Whenever a line in the data contains "there", show that line.

◆ Data shown:
═══

(* ===== verification/Bounds.v ===== *)
(** * Datagram sizes: the replies of the tiers fit in [BUFFER_SIZE]

    The resolver reads a tier's reply with [recvfrom(BUFFER_SIZE)]
    (helpers.py line 91, [BUFFER_SIZE = 65535]): a longer datagram would
    be truncated.  With the limits of DNS (a name of at most 255
    characters, records whose texts are as short) the replies of
    [findOutTld] and [findOutResultantIp], encoded by [str(list)], are far
    shorter.  The limits are the laws of the class [DnsLimits] on the
    library. *)

From Stdlib Require Import NArith.
From S2P Require Import Prelude PyStr Helpers Protocol DnsLib Tier RootServer AuthoritativeServer.

(** ** Lengths of [repr] and [str(list)] *)

Lemma repr_char_len q c : String.length (repr_char q c) <= 4.
Proof. unfold repr_char. repeat case_match; simpl; lia. Qed.

Lemma repr_body_len q s : String.length (repr_body q s) <= 4 * String.length s.
Proof.
  induction s as [|c s IH]; [simpl; lia|]. cbn [repr_body String.length].
  rewrite string_length_app. pose proof (repr_char_len q c). lia.
Qed.

Lemma py_repr_len s : String.length (py_repr s) <= 4 * String.length s + 2.
Proof.
  unfold py_repr. cbn [String.length]. rewrite string_length_app. cbn [String.length].
  pose proof (repr_body_len (repr_quote s) s). lia.
Qed.

Lemma py_join_len sep xs :
  String.length (py_join sep xs) <= sum_list (map String.length xs) + length xs * String.length sep.
Proof.
  induction xs as [|x [|y t] IH]; [simpl; lia|simpl; lia|].
  rewrite py_join_cons2, !string_length_app. cbn [map sum_list length id] in *.
  rewrite !Nat.mul_succ_l in *. lia.
Qed.

(** A reply [recvfrom(BUFFER_SIZE)] reads whole (helpers.py line 91). *)
Definition reply_fits (result : list string) : Prop :=
  (N.of_nat (String.length (encode_reply result)) < BUFFER_SIZE)%N.

(** A reply of [n] messages of at most [k] characters. *)
Lemma encode_reply_len xs k :
  Forall (fun m => String.length m <= k) xs ->
  String.length (encode_reply xs) <= 2 + length xs * (4 * k + 4).
Proof.
  intros Hk. unfold encode_reply, py_str_list. cbn [String.length].
  rewrite string_length_app. cbn [String.length].
  assert (Hs : sum_list (map String.length (map py_repr xs)) <= length xs * (4 * k + 2)).
  { induction Hk as [|m xs Hm _ IH]; [simpl; lia|]. cbn [map sum_list length id].
    pose proof (py_repr_len m). rewrite Nat.mul_succ_l. lia. }
  pose proof (py_join_len ", " (map py_repr xs)) as Hj. rewrite length_map in Hj.
  simpl in Hj. rewrite !Nat.mul_add_distr_l in *. lia.
Qed.

Lemma dq_len s : String.length (dq s) = String.length s + 2.
Proof. unfold dq. cbn [String.length]. rewrite string_length_app. simpl. lia. Qed.

(** ** The names [getInput] builds *)

Lemma dotted_app l k : dotted (l ++ k) = dotted l +:+ dotted k.
Proof.
  induction l as [|w l IH]; [done|]. cbn [app dotted foldr]. fold (dotted (l ++ k)) (dotted l).
  rewrite IH. by rewrite !string_app_assoc.
Qed.

Lemma dotted_drop_len k l : String.length (dotted (drop k l)) <= String.length (dotted l).
Proof.
  rewrite <- (take_drop k l) at 2. rewrite dotted_app, string_length_app. lia.
Qed.

Lemma getInput_len u n r : getInput u n = inr r -> String.length r <= String.length u + 1.
Proof.
  destruct (decide (n <= length (splitInput u))) as [Hn|Hn];
    [|by rewrite getInput_too_many by lia].
  rewrite getInput_spec by done. intros [= <-].
  pose proof (getInput_full u) as Hf. rewrite getInput_spec, Nat.sub_diag in Hf by done.
  injection Hf as Hf. rewrite drop_0 in Hf.
  etrans; [apply dotted_drop_len|]. rewrite Hf, string_length_app. simpl. lia.
Qed.

(** ** The limits of DNS, as laws of the library *)
Definition short_rr (rr : RR) : Prop :=
  (forall t, rr_target rr = Some t -> String.length t <= 255) /\ String.length (rr_text rr) <= 255.

Class DnsLimits `{DnsLib} := {
  name_len : forall u, name_from_text u = true -> String.length u <= 255;
  response_short : forall n ty ns resp, query_udp n ty ns = LibOk resp ->
    Forall (Forall short_rr) (authority resp) /\ Forall (Forall short_rr) (answer resp);
  query_text_len : forall n ip, resolver_query_text n = LibOk ip -> String.length ip <= 255;
  resolve_A_short : forall n rr, resolver_resolve_A n = LibOk rr -> short_rr rr
}.

Section Replies.
Context `{DnsLimits}.

(** Unfold the message builders and compute lengths. *)
Ltac len_tac :=
  unfold root_intro, looking_up, fetching_directly, rcode_error_messages in *;
  repeat progress (rewrite ?string_length_app, ?dq_len; cbn [String.length]); lia.

(** A bound on every message of a list, each by [len_tac]. *)
Ltac forall_len :=
  cbn [app]; repeat first [apply Forall_nil_2 | apply Forall_cons_2; [len_tac|]].

Lemma Forall_head_head {X} (P : X -> Prop) (l : list (list X)) x xs l' :
  Forall (Forall P) l -> l = (x :: xs) :: l' -> P x.
Proof. intros Hl ->. by inversion Hl as [|? ? Hx]; inversion Hx. Qed.

Lemma first_record_short resp rr :
  Forall (Forall short_rr) (authority resp) -> Forall (Forall short_rr) (answer resp) ->
  first_record resp = LibOk rr -> short_rr rr.
Proof.
  intros Ha Hn. unfold first_record.
  destruct (authority resp) as [|[|r rs] t] eqn:Eau; cbn [mbind lib_bind]; [|done|].
  - destruct (answer resp) as [|[|r rs] t] eqn:Ean; cbn [mbind lib_bind]; [done|done|].
    intros [= <-]. exact (Forall_head_head _ _ _ _ _ Hn eq_refl).
  - intros [= <-]. exact (Forall_head_head _ _ _ _ _ Ha eq_refl).
Qed.

(** Every message of a reply of the root tier is at most 600 characters
    long, and there are at most six. *)
Lemma findOutTld_reply_shape u ns r :
  String.length ns <= 255 -> findOutTld u ns = LibOk r ->
  length r <= 6 /\ Forall (fun m => String.length m <= 600) r.
Proof.
  intros Hns. unfold findOutTld.
  destruct (name_from_text u) eqn:Hn; [|done]. pose proof (name_len u Hn) as Hu. simpl negb. cbv iota.
  unfold lib_lift. destruct (getInput u 1) as [e|ri] eqn:Hg; [done|].
  pose proof (getInput_len _ _ _ Hg) as Hri. cbn [mbind lib_bind].
  destruct (query_udp ri NS ns) as [resp| |] eqn:Hq; [|done|done]. cbn [mbind lib_bind].
  destruct (response_short _ _ _ _ Hq) as [Hau Han].
  destruct (decide (rcode resp <> NOERROR)).
  { intros [= <-]. unfold rcode_error_messages. case_decide; split;
      [simpl; lia|forall_len|simpl; lia|forall_len]. }
  destruct (first_record resp) as [rr| |] eqn:Hf; [|done|done]. cbn [mbind lib_bind].
  destruct (first_record_short _ _ Hau Han Hf) as [Ht _].
  case_decide.
  { intros [= <-]. split; [simpl; lia|forall_len]. }
  destruct (rr_target rr) as [t|] eqn:Etg; [|done]. cbn [mbind lib_bind].
  pose proof (Ht t eq_refl) as Htl.
  destruct (resolver_query_text t) as [ip| |] eqn:Hip; [|done|done]. cbn [mbind lib_bind].
  pose proof (query_text_len _ _ Hip) as Hipl.
  intros [= <-]. split; [simpl; lia|forall_len].
Qed.

Lemma answer_record_short u resp extra rr :
  Forall (Forall short_rr) (answer resp) ->
  answer_record u resp = LibOk (extra, rr) ->
  short_rr rr /\ (extra = [] \/ extra = [fetching_directly u]).
Proof.
  intros Han. unfold answer_record.
  destruct (answer resp) as [|[|r rs] t] eqn:Ean; [| |case_decide];
    cbn [mbind lib_bind]; try done;
    [destruct (resolver_resolve_A u) as [a| |] eqn:Ha; [|done|done]..|];
    intros [= <- <-]; eauto using resolve_A_short.
  split; [exact (Forall_head_head _ _ _ _ _ Han eq_refl)|by left].
Qed.

(** Every message of a reply of the authoritative tier is at most 600
    characters long, and there are at most five. *)
Lemma findOutResultantIp_reply_shape u ns r :
  String.length ns <= 255 -> findOutResultantIp u ns = LibOk r ->
  length r <= 5 /\ Forall (fun m => String.length m <= 600) r.
Proof.
  intros Hns. unfold findOutResultantIp.
  destruct (name_from_text u) eqn:Hn; [|done]. pose proof (name_len u Hn) as Hu. simpl negb. cbv iota.
  unfold lib_lift. destruct (getInput u _) as [e|ai] eqn:Hg; [done|].
  pose proof (getInput_len _ _ _ Hg) as Hai. cbn [mbind lib_bind].
  destruct (query_udp ai A ns) as [resp| |] eqn:Hq; [|done|done]. cbn [mbind lib_bind].
  destruct (response_short _ _ _ _ Hq) as [_ Han].
  destruct (decide (rcode resp <> NOERROR)).
  { intros [= <-]. unfold rcode_error_messages. case_decide; split;
      [simpl; lia|forall_len|simpl; lia|forall_len]. }
  destruct (answer_record u resp) as [[extra rr]| |] eqn:Ha; [|done|done]. cbn [mbind lib_bind].
  destruct (answer_record_short _ _ _ _ Han Ha) as [[_ Hrr] [-> | ->]];
    intros [= <-]; (split; [simpl; lia|forall_len]).
Qed.

(** [C28] Under the limits of DNS, every reply a root or authoritative
    tier sends is shorter than [BUFFER_SIZE] characters: the resolver's
    [recvfrom(BUFFER_SIZE)] never truncates it. *)
Theorem tier_replies_fit ns u r :
  String.length ns <= 255 ->
  root_handler ns u = LibOk r \/ authoritative_handler ns u = LibOk r ->
  reply_fits r.
Proof.
  intros Hns [Hr|Hr]; [apply findOutTld_reply_shape in Hr as [Hl Hf]|
                       apply findOutResultantIp_reply_shape in Hr as [Hl Hf]]; try done;
    pose proof (encode_reply_len r 600 Hf); unfold reply_fits, BUFFER_SIZE; lia.
Qed.

End Replies.

(** A library within the limits: every name of at most 255 characters is
    accepted, every query answers with the NS record of [edu.]. *)
#[local] Instance limited_lib : DnsLib := {
  name_from_text := fun u => String.length u <=? 255;
  query_udp := fun _ _ _ =>
    LibOk (mkResponse NOERROR [[mkRR NS (Some "a.edu-servers.net.") "a.edu-servers.net."]] []);
  resolver_query_text := fun _ => LibOk "192.5.6.30";
  resolver_resolve_A := fun _ => LibOk (mkRR A None "128.119.245.12")
}.

#[local] Instance limited_lib_limits : DnsLimits.
Proof.
  split.
  - intros u Hu. by apply Nat.leb_le.
  - intros n ty ns resp [= <-]. cbn. split; [|apply Forall_nil_2].
    apply Forall_cons_2; [|apply Forall_nil_2]. apply Forall_cons_2; [|apply Forall_nil_2].
    split; [intros t [= <-]|]; simpl; lia.
  - intros n ip [= <-]. simpl. lia.
  - intros n rr [= <-]. split; [done|simpl; lia].
Qed.

Lemma tier_replies_fit_witness :
  reply_fits (match root_handler "8.8.8.8" "gaia.cs.umass.edu" with LibOk r => r | _ => [] end).
Proof.
  apply (tier_replies_fit "8.8.8.8" "gaia.cs.umass.edu");
    [vm_compute; lia|left; vm_compute; reflexivity].
Defined.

═══

◆ Response box:
    long, and there are at most six. *)
    characters long, and there are at most five. *)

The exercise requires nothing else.